Monday, December 28, 2009

Remembering Heather B


I love books. I've been reading as long as I can remember, and will read the backs of cereal boxes if there's nothing else around, but you can't beat a book for a good time -- any time. I read when I want to relax, when I want to escape, when I want to learn, when I want to laugh, and even on those rare occasions when I want to cry. I've had a library card for well over 30 years, and it's the best annual investment I make, for nothing keeps me company quite like a book. I even read while I knit, and have bought book stands and book weights to help me with the process!

After the post office, the local library was the place I visited after I moved to Mirror, Alberta in September 2008. I'd been here four days, and was tired of unpacking, arranging furniture and stumbling over boxes. It was a Tuesday, and the library was open for the morning. It took me some time to pull open the perpetually-sticky door, but when I did, I was greeted with the site of shelves and shelves of books crammed into a space not much larger than my living room. To my right was a desk. Behind it, a small woman with ash-blond, cropped hair was bending over its surface, working on Thanksgiving/autumn decorations. She looked up. "Hi!" she greeted me, in a voice clear, firm and surprisingly deep for one of such small stature. She grinned broadly at me; I introduced myself. In short order I was looking around, and we were exchanging 'get-to-know-yous' over the tops of bookshelves as I browsed. When I'd been there about ten minutes, she asked -- without the least hesitation -- "Would you like to be on the Library Board?"


I nearly dropped the book I was looking at!
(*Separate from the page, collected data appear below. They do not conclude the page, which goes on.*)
Lemma restore_eq hs es s :
  indexed 0 es -> zlen es < u64_max -> 0 <= HardStateProto.commit hs <= zlen es ->
  restore hs es SnapshotMeta.default s =
    (Ok tt, s <| log_offset_ := 0 |> <| log_offset_term_ := 0 |> <| last_snapshot_index_ := 0 |>
              <| last_snapshot_data_ := [] |> <| log_ := es |> <| term_ := HardStateProto.term hs |>
              <| voted_for_ := HardStateProto.vote hs |>
              <| commit_index_ := HardStateProto.commit hs |> <| last_applied_ := 0 |>).
Proof.
  intros Hi Hb Hc. unfold restore. run_m. cbn [SnapshotMeta.index SnapshotMeta.term
    SnapshotMeta.state SnapshotMeta.default].
  change (u64 (0 + 1)) with (0 + 1).
  rewrite (restore_loop_eq es 0), Z.max_r by (done || lia).
  unfold last_log_index. destruct s. cbn.
  rewrite u64_small by (unfold_words; pose proof (zlen_nonneg es); lia).
  by rewrite Z.gtb_ltb, (proj2 (Z.ltb_ge _ _)) by lia.
Qed.

End Restore.

(** ** Replaying the committed entries *)

Section Replay.
Context {R : Rng} {WP : WalPack} {CP : MsgPack Command.t} {MP : MapPack}.
Implicit Types s : t Impl.t.

Definition kv_of s : gmap bytes bytes := KVStore.store_ (Impl.store_ (restore_env s)).

(** The entries a member may propose: those the store can apply. *)
#[global] Instance commands : Proposals := fun e => forall m, is_Some (entry_effect e m).

Lemma replay_commands es : Forall proposed es -> forall m, is_Some (kv_replay es m).
Proof.
  induction 1 as [|e es He _ IH]; intros m; [by eexists|].
  change (kv_replay (e :: es) m) with (entry_effect e m ≫= kv_replay es).
  destruct (He m) as [m' ->]. apply IH.
Qed.

(** The node with the store at [index]. *)
Definition applied_to s (index : Z) (m : gmap bytes bytes) : t Impl.t :=
  s <| last_applied_ := index |>
    <| restore_env := (restore_env s) <| Impl.store_ := KVStore.mk m |>
                                      <| Impl.store_applied_index_ := index |> |>.

Lemma applied_to_twice s i m j k : applied_to (applied_to s i m) j k = applied_to s j k.
Proof. by destruct s as [? ? ? ? ? ? ? ? ? ? ? ? ? ? ? ? ? ? ? ? ? ? ? ? ? ? ? ? ? ? []]. Qed.

Lemma applied_to_same s :
  Impl.store_applied_index_ (restore_env s) = last_applied_ s ->
  applied_to s (last_applied_ s) (kv_of s) = s.
Proof.
  destruct s as [? ? ? ? ? ? ? ? ? ? ? ? ? ? ? ? ? ? ? ? ? ? ? ? ? ? ? ? ? ? [? ? ? []]].
  cbn. by intros ->.
Qed.

Lemma advance_next i s :
  i = last_applied_ s + 1 -> 0 <= last_applied_ s -> i <= commit_index_ s -> i < u64_max ->
  advance i s = (Ok tt, s <| last_applied_ := i |>).
Proof.
  intros -> H0 Hc Hb. unfold advance. run_m. rewrite u64_small by (unfold_words; lia).
  by rewrite Z.gtb_ltb, (proj2 (Z.ltb_ge _ _)), Z.eqb_refl by lia.
Qed.

(** One committed entry. *)
Lemma replay_one e es s :
  Impl.store_applied_index_ (restore_env s) = last_applied_ s -> 0 <= last_applied_ s ->
  last_applied_ s + 1 < u64_max ->
  Entry.index e = last_applied_ s + 1 -> last_applied_ s + 1 <= commit_index_ s ->
  match entry_effect e (kv_of s) with
  | Some m => replay_committed 0 (e :: es) s = replay_committed 0 es (applied_to s (last_applied_ s + 1) m)
  | None => exists x s', replay_committed 0 (e :: es) s = (Throw x, s')
  end.
Proof.
  intros Ea H0 Hb He Hc. cbn [replay_committed]. unfold impl. run_m. rewrite Ea, He.
  rewrite (proj2 (Z.leb_gt (last_applied_ s + 1) 0)) by lia.
  rewrite Z.gtb_ltb, (proj2 (Z.ltb_ge (commit_index_ s) _)) by lia.
  rewrite u64_small by (unfold_words; lia). rewrite Z.eqb_refl. cbn [negb].
  destruct (_ && _) eqn:Hn.
  - pose proof (apply_effect e (Impl.store_ (restore_env s)) Hn) as Hap.
    fold (kv_of s) in Hap.
    unfold on_impl. destruct (KVStore.apply e (Impl.store_ (restore_env s))) as [[r|x] st] eqn:Eap.
    + rewrite Hap. cbn. rewrite (advance_next (last_applied_ s + 1)) by (done || lia).
      f_equal. destruct st. by destruct s as [? ? ? ? ? ? ? ? ? ? ? ? ? ? ? ? ? ? ? ? ? ? ? ? ? ? ? ? ? ? []].
    + destruct Hap as [-> ->]. eauto.
  - unfold entry_effect. rewrite Hn. unfold on_impl. cbn.
    rewrite (advance_next (last_applied_ s + 1)) by (done || lia).
    f_equal. by destruct s as [? ? ? ? ? ? ? ? ? ? ? ? ? ? ? ? ? ? ? ? ? ? ? ? ? ? ? ? ? ? [? ? ? []]].
Qed.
Popping my head out from behind the shelves, I replied, "Can I unpack first?" We both laughed -- the first of many laughs we had together on my regular visits over the next year.


Because we are a hamlet -- run by the county, on the county's tax base -- our library is unfunded, and has to come up with its own ways to raise money for books, and for the librarian's part-time stipend. One of the first events I attended in the hamlet was a fund-raising turkey dinner -- absolutely delicious! As I'd worked in a bookstore in Calgary (one of the best and longest-lived independents, Logos Books and Gifts in Crowchild Square, off 53rd Street N.W., south of Crowchild Trail), and was serving as the librarian for the Alexandra Writers' Centre that year, I managed to wangle some donations for her collection. I decided to read through my own library of fiction and give her the books as I finished them. I managed to knit a scarf for a silent-auction fund raiser, and was very relieved when I learned that it had actually sold.
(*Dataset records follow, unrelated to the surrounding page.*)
(** The identifier that comes next is not in use. *)
Lemma nth_id_unused {A} (m : gmap Z A) :
  count < u64_max - 1 ->
  (forall id, is_Some (m !! id) -> exists j, 0 <= j < count /\ id = nth_id base j) ->
  m !! nth_id base count = None.
Proof.
  intros Hc Hm. destruct (m !! nth_id base count) eqn:E; [|done].
  destruct (Hm (nth_id base count)) as (j & Hj & E'); [eauto|].
  by destruct (nth_id_inj base j count Hj Hc).
Qed.

Lemma nth_id_kept {A} (m : gmap Z A) a :
  0 <= count ->
  (forall id, is_Some (m !! id) -> exists j, 0 <= j < count /\ id = nth_id base j) ->
  forall id, is_Some (<[nth_id base count := a]> m !! id) ->
  exists j, 0 <= j < count + 1 /\ id = nth_id base j.
Proof.
  intros Hc Hm id [x Hx]. apply lookup_insert_Some in Hx as [[<- _]|[_ Hx]].
  - exists count. lia.
  - destruct (Hm id) as (j & Hj & ->); [eauto|]. exists j. lia.
Qed.

Hypothesis count_small : 0 <= count < u64_max - 1.

Lemma earlier_ids {A} (m : gmap Z A) :
  (forall id, is_Some (m !! id) -> exists j, 0 <= j < count /\ id = nth_id base j) ->
  forall id, is_Some (m !! id) -> exists j, 0 <= j < count + 1 /\ id = nth_id base j.
Proof. intros Hm id H. destruct (Hm id H) as (j & Hj & ->). exists j. lia. Qed.

Lemma takes_write command reply now i :
  balanced given count i -> takes reply (begin_write command reply now) i.
Proof.
  intros []. exists (count + 1). split; [lia|]. unfold begin_write, post_raft, mbind, M_bind.
  rewrite allocate_nth by done. run_m. unfold emplace. cbn.
  pose proof (nth_id_unused (pending_writes_ i) (proj2 count_small) ba_writes0) as Hn.
  rewrite Hn. split; cbn.
  - rewrite <- ba_account0. unfold account, waiting. cbn.
    rewrite (map_to_list_insert _ _ _ Hn). cbn. solve_Permutation.
  - done.
  - apply nth_id_kept; [lia|done].
  - by apply earlier_ids.
  - done.
Qed.

Lemma takes_read key reply now i :
  balanced given count i -> takes reply (begin_read key reply now) i.
Proof.
  intros []. exists (count + 1). split; [lia|]. unfold begin_read, post_raft, mbind, M_bind.
  rewrite allocate_nth by done. run_m. unfold emplace. cbn.
  pose proof (nth_id_unused (pending_reads_ i) (proj2 count_small) ba_reads0) as Hn.
  rewrite Hn. split; cbn.
  - rewrite <- ba_account0. unfold account, waiting. cbn.
    rewrite (map_to_list_insert _ _ _ Hn). cbn. solve_Permutation.
  - done.
  - by apply earlier_ids.
  - apply nth_id_kept; [lia|done].
  - done.
Qed.

Lemma takes_command command reply now i :
  balanced given count i -> takes reply (handle_client_command command reply now) i.
Proof.
  intros Hi. unfold handle_client_command.
  repeat match goal with |- takes _ (match ?x with _ => _ end) _ => destruct x end;
    auto using takes_error, takes_write, takes_read, takes_reply.
  apply (takes_reply reply _ i Hi).
Qed.
End Client.

Lemma line_break_app a b :
  Resp.has_line_break (a ++ b) = Resp.has_line_break a || Resp.has_line_break b.
Proof.
  unfold Resp.has_line_break. apply eq_bool_prop_intro.
  rewrite !orb_True, !bool_decide_spec. set_solver.
Qed.

Lemma uppercase_line_break v :
  Resp.has_line_break v = true -> Resp.has_line_break (uppercase_ascii v) = true.
Proof.
  unfold Resp.has_line_break, uppercase_ascii. rewrite !orb_true_iff, !bool_decide_eq_true.
  intros [H|H]; [left|right]; apply list_elem_of_fmap;
    [by exists Resp.cr|by exists Resp.lf].
Qed.

(** Whether the name of a command can be quoted in an error. *)
Definition nameable (command : Resp.RespCommand) : bool :=
  match Resp.arguments command with [] => true | name :: _ => negb (Resp.has_line_break name) end.

(** The handler throws only for the name of an unknown command. *)
Lemma client_answered {CP : MsgPack Command.t} command reply now i :
  is_ok (fst (handle_client_command command reply now i)) = nameable command.
Proof.
  unfold handle_client_command, nameable. destruct (Resp.arguments command) as [|front rest]; [done|].
  destruct (allocate_eq i) as (id & next & Ha & _).
  destruct (Resp.has_line_break front) eqn:Hb; cbn [negb].
  - pose proof (uppercase_line_break front Hb) as Hu.
    rewrite !decide_False by (intros E; by rewrite E in Hu).
    unfold reply_error, Resp.encode_error. by rewrite !line_break_app, Hb, orb_true_r.
  - repeat match goal with |- context [if decide ?P then _ else _] => destruct (decide P) end;
      try (destruct rest as [|? [|? [|? ?]]]; try done;
           unfold begin_write, begin_read, mbind, M_bind; by rewrite Ha).
    unfold reply_error, Resp.encode_error. by rewrite !line_break_app, Hb.
Qed.

(** ** The process *)

Lemma clean_to_string n : Resp.has_line_break (to_string n) = false.
Proof.
  assert (Forall (fun b => b <> Resp.cr /\ b <> Resp.lf) (to_string n)) as Hf.
  { unfold to_string. destruct (n <? 0); [constructor; [done|]|];
      (apply digits_clean; [|done]; intros d Hd; split; intros E;
       apply (f_equal b2z) in E; unfold digit_char in E; rewrite b2z_z2b in E;
       rewrite Z.mod_small in E by lia; change (b2z Resp.cr) with 13 in E;
       change (b2z Resp.lf) with 10 in E; lia). }
  rewrite list.Forall_forall in Hf. unfold Resp.has_line_break.
  apply orb_false_iff. split; apply bool_decide_eq_false; intros H; by destruct (Hf _ H).
Qed.

Lemma not_leader_clean {R : Rng} (s : Raft.t Impl.t) : Resp.has_line_break (not_leader_error s) = false.
Proof.
  unfold not_leader_error. destruct (_ =? _); [done|]. rewrite line_break_app. apply clean_to_string.
Qed.

Create HintDb kept_db.

Section Kept.
Context {R : Rng}.
Variables (base : Z) (given : list ReplyCallback) (count : Z).
Variable callback : option (Z -> bytes -> Impl.t -> bool * Impl.t).

Definition ready (s : Raft.t Impl.t) : Prop :=
  balanced base given count (restore_env s) /\ snapshot_restore_ s = callback.

Definition kept {A} (m : M (Raft.t Impl.t) A) : Prop := forall s, ready s -> ready (snd (m s)).

Lemma kept_framed {A} (m : M (Raft.t Impl.t) A) : framed m -> kept m.
Proof. intros Hm s [Hb Hc]. destruct (Hm s) as (He & _ & Hr). split; congruence. Qed.

Lemma kept_bind {A B} (m : M (Raft.t Impl.t) A) (f : A -> M (Raft.t Impl.t) B) :
  kept m -> (forall a, kept (f a)) -> kept (m ≫= f).
Proof.
  intros Hm Hf s Hs. specialize (Hm s Hs). unfold mbind, M_bind.
  destruct (m s) as [[a|e] s1]; [|done]. by apply Hf.
Qed.

Lemma kept_on_impl {A} (m : M Impl.t A) : fair base given count m -> kept (on_impl m).
Proof.
  intros Hm s [Hb Hc]. specialize (Hm _ Hb). unfold on_impl.
  by destruct (m (restore_env s)) as [r i].
Qed.

Lemma kept_modify h : (forall s, ready s -> ready (h s)) -> kept (modify h).
Proof. intros H s. apply H. Qed.

Lemma kept_ret {A} (a : A) : kept (mret a).
Proof. by intros s. Qed.

Lemma kept_get : kept get.
Proof. by intros s. Qed.

Lemma kept_throw {A} e : kept (throw e : M (Raft.t Impl.t) A).
Proof. by intros s. Qed.

Lemma kept_when b (m : M (Raft.t Impl.t) unit) : kept m -> kept (when b m).
Proof. destruct b; [done|]. intros _. apply kept_ret. Qed.

Lemma kept_if_wal m : kept (if_wal m).
Proof. apply kept_framed, framed_if_wal. Qed.

Lemma kept_sync : kept sync_wal.
Proof. apply kept_framed, framed_sync. Qed.

(** An exception stops the loops and is not a reason to forget a request. *)
Lemma kept_in_loop m : kept m -> kept (in_loop m).
Proof.
  intros Hm s Hs. specialize (Hm s Hs). unfold in_loop. destruct (m s) as [[a|e] s1]; [done|].
  destruct Hm as [Hb Hc]. split; [|done]. by apply balanced_failed.
Qed.
End Kept.

Ltac kept_step :=
  lazymatch goal with
  | |- kept _ _ _ _ (_ ≫= _) => apply kept_bind; [|intros ?]
  | |- kept _ _ _ _ (mret _) => apply kept_ret
  | |- kept _ _ _ _ get => apply kept_get
  | |- kept _ _ _ _ (throw _) => apply kept_throw
  | |- kept _ _ _ _ impl => apply kept_bind; [|intros ?]
  | |- kept _ _ _ _ (on_impl _) => apply kept_on_impl; fair_by
  | |- kept _ _ _ _ (if_wal _) => apply kept_if_wal
  | |- kept _ _ _ _ sync_wal => apply kept_sync
  | |- kept _ _ _ _ (modify _) => apply kept_modify; by intros ? [? ?]
  | |- kept _ _ _ _ (when _ _) => apply kept_when
  | |- kept _ _ _ _ (let _ := _ in _) => cbv zeta
  | |- kept _ _ _ _ (match ?x with _ => _ end) => destruct x eqn:?
  end.
Ltac kept_by := intros; repeat kept_step; auto with kept_db.

Section Process.
Context {R : Rng} {WP : WalPack} {CP : MsgPack Command.t} {MP : MapPack}.
Variables (base : Z) (given : list ReplyCallback) (count : Z).
Abbreviation fair := (fair base given count).
Abbreviation kept := (kept base given count (Some restore_snapshot)).
#[local] Hint Extern 1 (speakable _) =>
  cbn [speakable]; try case_match; first [apply not_leader_clean | reflexivity] : fair_db.

Lemma fair_next_send : fair next_send.
Proof. unfold next_send. fair_by. Qed.
#[local] Hint Resolve fair_next_send : fair_db.

Lemma fair_flush messages : fair (flush_loop messages).
Proof. induction messages; cbn [flush_loop]; fair_by. Qed.
#[local] Hint Resolve fair_flush : fair_db.

Lemma kept_restore index data : kept (call_snapshot_restore index data).
Proof.
  intros s [Hb Hc]. unfold call_snapshot_restore. run_m. rewrite Hc.
  pose proof (balanced_restore base given count index data (restore_env s) Hb) as Hr.
  by destruct (restore_snapshot index data (restore_env s)) as [b i].
Qed.
#[local] Hint Resolve kept_restore : kept_db.

Lemma kept_install msg : kept (handle_install_snapshot msg).
Proof.
  unfold handle_install_snapshot. kept_by; apply kept_framed;
    first [apply framed_reply | apply framed_persist | apply framed_prepare].
Qed.

Lemma kept_deliver msg : kept (deliver msg).
Proof.
  destruct (decide (Message.type msg = Message.MsgInstallSnapshot)) as [E|E].
  - unfold deliver. rewrite E. cbn. apply kept_bind; [apply kept_install|].
    intros a. apply kept_framed, framed_push.
  - by apply kept_framed, framed_deliver.
Qed.

Lemma kept_finish tok : kept (finish_read_index tok).
Proof. apply kept_framed, framed_finish. Qed.
#[local] Hint Resolve kept_finish kept_deliver : kept_db.

Lemma kept_after : kept after_raft_activity.
Proof.
  unfold after_raft_activity, dispatch_next_committed_entry, poll_read_indexes,
    maybe_capture_snapshot, flush_raft_messages, read_messages, log_status_if_changed, print. kept_by.
Qed.
#[local] Hint Resolve kept_after : kept_db.

Lemma kept_propose data : kept (propose data).
Proof. apply kept_framed, framed_propose. Qed.

Lemma kept_read_index : kept read_index.
Proof. apply kept_framed, framed_read_index. Qed.

Lemma kept_advance index : kept (advance index).
Proof. unfold advance. kept_by. Qed.

Lemma kept_take_snapshot index state : kept (take_snapshot index state).
Proof. unfold take_snapshot. kept_by. Qed.
#[local] Hint Resolve kept_propose kept_read_index kept_advance kept_take_snapshot : kept_db.

Lemma kept_raft_task task : kept (run_raft_task task).
Proof.
  destruct task; unfold run_raft_task, handle_raft_message, propose_task, read_task, applied_task, cancel_raft_read, snapshot_task;
    kept_by.
Qed.

Lemma kept_tick : kept tick_timer.
Proof. unfold tick_timer. kept_by. apply kept_framed, framed_tick. Qed.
While I knew this work was for the long-term benefit of the library, in my mind I was doing it for Heather, because I was very fond of her, because we 'clicked' from our first meeting and because, in the end, I would do just about anything for her. She had a lot on her plate, too. She had grown children, and cute grandkids who'd visit the library regularly. We never saw him, but she was busy being a great wife for L, her hard-working farmer husband; they lived on a spread just south-east of town. Her elderly mother was unwell, and she was the primary care-giver (home nursing care notwithstanding). When her mother died, Heather was the one in charge of getting the house ready for sale.


Heather was in the midst of this when we learned that the cancer she'd fought off for a decade had returned -- and with a vengeance. A lump appeared near her neck. Then, as doctors reviewed treatment options (Heather was dangerously sensitive to the usual courses of treatment), I found her one Tuesday morning alone in the library, and very morose. God must have known she needed someone to talk to in private, for no one else came in that day. Heather knew I had a nursing background; haltingly, she explained her symptoms: trouble getting words out, recognizing and writing words and letters... We were both very aware of the likelihood of the cancer having spread to her brain, though it was clear that neither of us wanted to say the "T-word". I gave her a hug; in my embrace she dissolved into tears, and within moments, I joined her.
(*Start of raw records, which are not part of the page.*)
(* ===== verification/Lifecycle.v ===== *)
(** * How the process ends

    The exit code tells whether something failed, and a process that was told
    to stop ends: every schedule of its own handlers is finite, and as long as
    one of the threads has not returned there is a handler to run. *)

From S2P Require Import Prelude Text Msgpack Proto RespCodec Transport Peer Link RespServer Servers Wal.
From S2P Require Import KvStore NodeConfig Raft RaftNode Runtime RuntimeSim ClusterDemo Requests Process.
Import Raft Impl.

(** ** What a handler does to the members that govern the end *)

Record moves (i i' : Impl.t) : Prop := {
  mv_exit : exit_code_ i' = exit_code_ i \/ exit_code_ i' = 1;
  mv_loops : loops_stopped i' = loops_stopped i \/
    loops_stopped i' = true /\ exit_code_ i' = 1 /\ stopping_ i' = true;
  mv_stopping : stopping_ i = true -> stopping_ i' = true;
  mv_raft : raft_io_ i `prefix_of` raft_io_ i';
  mv_store : stopping_ i = true -> store_io_ i `prefix_of` store_io_ i';
  mv_stop : stopping_ i' = true ->
    stopping_ i = true \/ StopTask ∈ raft_io_ i' \/ loops_stopped i' = true;
  mv_posted : StopTask ∈ raft_io_ i' -> StopTask ∈ raft_io_ i \/ stopping_ i' = true;
}.

Lemma moves_same i i' :
  exit_code_ i' = exit_code_ i -> loops_stopped i' = loops_stopped i -> stopping_ i' = stopping_ i ->
  raft_io_ i `prefix_of` raft_io_ i' -> (stopping_ i = true -> store_io_ i `prefix_of` store_io_ i') ->
  (StopTask ∈ raft_io_ i' -> StopTask ∈ raft_io_ i) -> moves i i'.
Proof. intros E1 E2 E3 Hr Hs Hp. split; try done; rewrite ?E1, ?E2, ?E3; auto. Qed.

Lemma moves_trans i1 i2 i3 : moves i1 i2 -> moves i2 i3 -> moves i1 i3.
Proof.
  intros [X1 L1 S1 R1 T1 P1 Q1] [X2 L2 S2 R2 T2 P2 Q2]. split.
  - destruct X1, X2; auto; first [left; congruence | right; congruence].
  - destruct L1 as [L1|(L1 & E1 & G1)], L2 as [L2|L2]; auto; [left; congruence|].
    right. split_and!; [congruence| |auto]. destruct X2; congruence.
  - auto.
  - by etrans.
  - intros H. etrans; [by apply T1|]. auto.
  - intros H. destruct (P2 H) as [H'|[H'|H']]; auto. destruct (P1 H') as [|[Hin|Hl]]; auto.
    + right. left. destruct R2 as [k ->]. apply elem_of_app. by left.
    + right. right. destruct L2 as [->|[]]; auto.
  - intros H. destruct (Q2 H) as [H'|H']; [|auto]. destruct (Q1 H'); auto.
Qed.

Definition mover {A} (m : M Impl.t A) : Prop := forall i, moves i (snd (m i)).

Lemma mover_modify h :
  (forall i, exit_code_ (h i) = exit_code_ i /\ loops_stopped (h i) = loops_stopped i /\
    stopping_ (h i) = stopping_ i /\ raft_io_ (h i) = raft_io_ i /\ store_io_ (h i) = store_io_ i) ->
  mover (modify h).
Proof. intros H i. destruct (H i) as (? & ? & ? & E1 & E2). apply moves_same; cbn; try done; by rewrite ?E1, ?E2. Qed.

Lemma mover_ret {A} (a : A) : mover (mret a).
Proof. intros i. by apply moves_same. Qed.

Lemma mover_get : mover get.
Proof. intros i. by apply moves_same. Qed.

Lemma mover_lift {A} (r : result A) : mover (lift r).
Proof. intros i. by apply moves_same. Qed.

Lemma mover_bind {A B} (m : M Impl.t A) (f : A -> M Impl.t B) :
  mover m -> (forall a, mover (f a)) -> mover (m ≫= f).
Proof.
  intros Hm Hf i. specialize (Hm i). unfold mbind, M_bind.
  destruct (m i) as [[a|e] i1]; [|done]. eapply moves_trans; [exact Hm|apply Hf].
Qed.

Lemma mover_for_each {A} (l : list A) (body : A -> M Impl.t unit) :
  (forall a, mover (body a)) -> mover (for_each l body).
Proof. intros Hb. induction l as [|a l IH]; [apply mover_ret|]. cbn. by apply mover_bind. Qed.

Lemma mover_post_raft task : task <> StopTask -> mover (post_raft task).
Proof.
  intros Ht i. apply moves_same; try done; [by exists [task]|].
  change (StopTask ∈ raft_io_ i ++ [task] -> StopTask ∈ raft_io_ i).
  rewrite elem_of_app, list_elem_of_singleton. intros [|]; [done|congruence].
Qed.

Lemma mover_post_store task : mover (post_store task).
Proof. intros i. apply moves_same; try done. by exists [task]. Qed.

Create HintDb mover_db.
Ltac mover_step :=
  lazymatch goal with
  | |- mover (_ ≫= _) => apply mover_bind; [|intros ?]
  | |- mover (mret _) => apply mover_ret
  | |- mover get => apply mover_get
  | |- mover (lift _) => apply mover_lift
  | |- mover (modify _) => apply mover_modify; done
  | |- mover (post_raft _) => apply mover_post_raft; done
  | |- mover (post_store _) => apply mover_post_store
  | |- mover (when ?b _) => destruct b; cbn [when]
  | |- mover (for_each _ _) => apply mover_for_each; intros ?
  | |- mover (let _ := _ in _) => cbv zeta
  | |- mover (match ?x with _ => _ end) => destruct x
  end.
Ltac mover_by := intros; repeat mover_step; auto with mover_db.

Section Movers.
Context {CP : MsgPack Command.t} {MP : MapPack}.

Lemma mover_stop reason : mover (request_stop reason).
Proof.
  unfold request_stop. apply mover_bind; [|intros _].
  - destruct (negb _); [|apply mover_ret]. intros i. split; cbn; auto.
  - intros i. run_m. destruct (stopping_ i) eqn:E; [by apply moves_same|].
    split; cbn; auto; [by exists [StopTask]|]. intros _. right. left. apply elem_of_app. right. by constructor.
Qed.
#[local] Hint Resolve mover_stop : mover_db.

Lemma mover_failed : mover loop_failed.
Proof. intros i. split; cbn; auto. Qed.

Lemma mover_reject_write id error : mover (reject_write id error).
Proof. unfold reject_write, reply_to. mover_by. Qed.

Lemma mover_reject_read id error : mover (reject_read id error).
Proof. unfold reject_read, reply_to. mover_by. Qed.
#[local] Hint Resolve mover_reject_write mover_reject_read : mover_db.

Lemma mover_store_task task : mover (run_store_task task).
Proof.
  destruct task; cbn [run_store_task]; unfold complete_read, apply_committed_entry, complete_write,
    capture_snapshot, restore_store, stop_store, acknowledge_applied, reply_to; mover_by.
Qed.

Lemma mover_expire now : mover (expire_client_requests now).
Proof. unfold expire_client_requests. mover_by. Qed.

Lemma mover_client command reply now : mover (handle_client_command command reply now).
Proof.
  unfold handle_client_command, begin_read, begin_write, reply_error, allocate_request_id, reply_to. mover_by.
Qed.

Lemma moves_restore index snapshot i : moves i (snd (restore_snapshot index snapshot i)).
Proof.
  unfold restore_snapshot. destruct (_ || stopping_ i) eqn:E; [by apply moves_same|].
  apply orb_false_iff in E as [_ Est].
  destruct (match waits i with [] => _ | _ => _ end) as [[] rest].
  - assert (moves i (i <| waits := rest |> <| store_io_ := [] |>)) as H0.
    { apply moves_same; try done. cbn. congruence. }
    cbv zeta. pose proof (mover_for_each (store_io_ (i <| waits := rest |>)) run_store_task mover_store_task
      (i <| waits := rest |> <| store_io_ := [] |>)) as H1.
    destruct (for_each _ _ _) as [[[]|e] i1]; cbn [snd] in H1.
    + pose proof (moves_trans _ _ _ H0 H1) as H2.
      pose proof (mover_store_task (RestoreTask index snapshot) i1) as H3. cbn [run_store_task] in H3.
      unfold mbind, M_bind in H3. destruct (restore_store index snapshot i1) as [[b|e] i2]; cbn [snd] in *.
      * by eapply moves_trans.
      * eapply moves_trans; [exact H2|]. eapply moves_trans; [exact H3|]. apply mover_failed.
    + eapply moves_trans; [exact H0|]. eapply moves_trans; [exact H1|]. apply mover_failed.
  - assert (mover (post_store (RestoreTask index snapshot) ;; request_stop (str "snapshot restore timed out"))) as H
      by mover_by.
    eapply moves_trans; [|apply H]. by apply moves_same.
Qed.

End Movers.

Section NodeMovers.
Context {R : Rng} {CP : MsgPack Command.t} {MP : MapPack}.

Definition nmover {A} (m : M (Raft.t Impl.t) A) : Prop := forall s,
  snapshot_restore_ s = Some restore_snapshot ->
  snapshot_restore_ (snd (m s)) = Some restore_snapshot /\
  moves (restore_env s) (restore_env (snd (m s))).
That was in October, just after Thanksgiving. Heather was a fighter, but somehow I knew this was going to be her last battle against this deadly disease. A few weeks ago, I visited her at home, gave her a cap I'd knit (which she donned immediately!), and talked with her over coffee. She asked about foods she could eat in her condition, and as they were visiting the doctor that afternoon, I suggested that she and L, who I'd finally met, talk with the dietitian. Nonetheless, after I got home, I found some recipes for her, and got the post-mistress to pop themto their box.


I called just before Christmas, left a message, and heard nothing. It was time. By then, I know now, she was in hospital, still wanting to fight, but no longer able.


Heather is at peace now, and no longer struggling to speak, write or read. I pray that she's been given the key to a golden treasure trove of all of the best books that Heaven has to offer, and that she's meeting those authors of the great classics and other book-lovers who have gone before.


She was a blessing, and I miss her. May God bring comfort to L and her family, and may they always know what a joy it was to have her in our lives.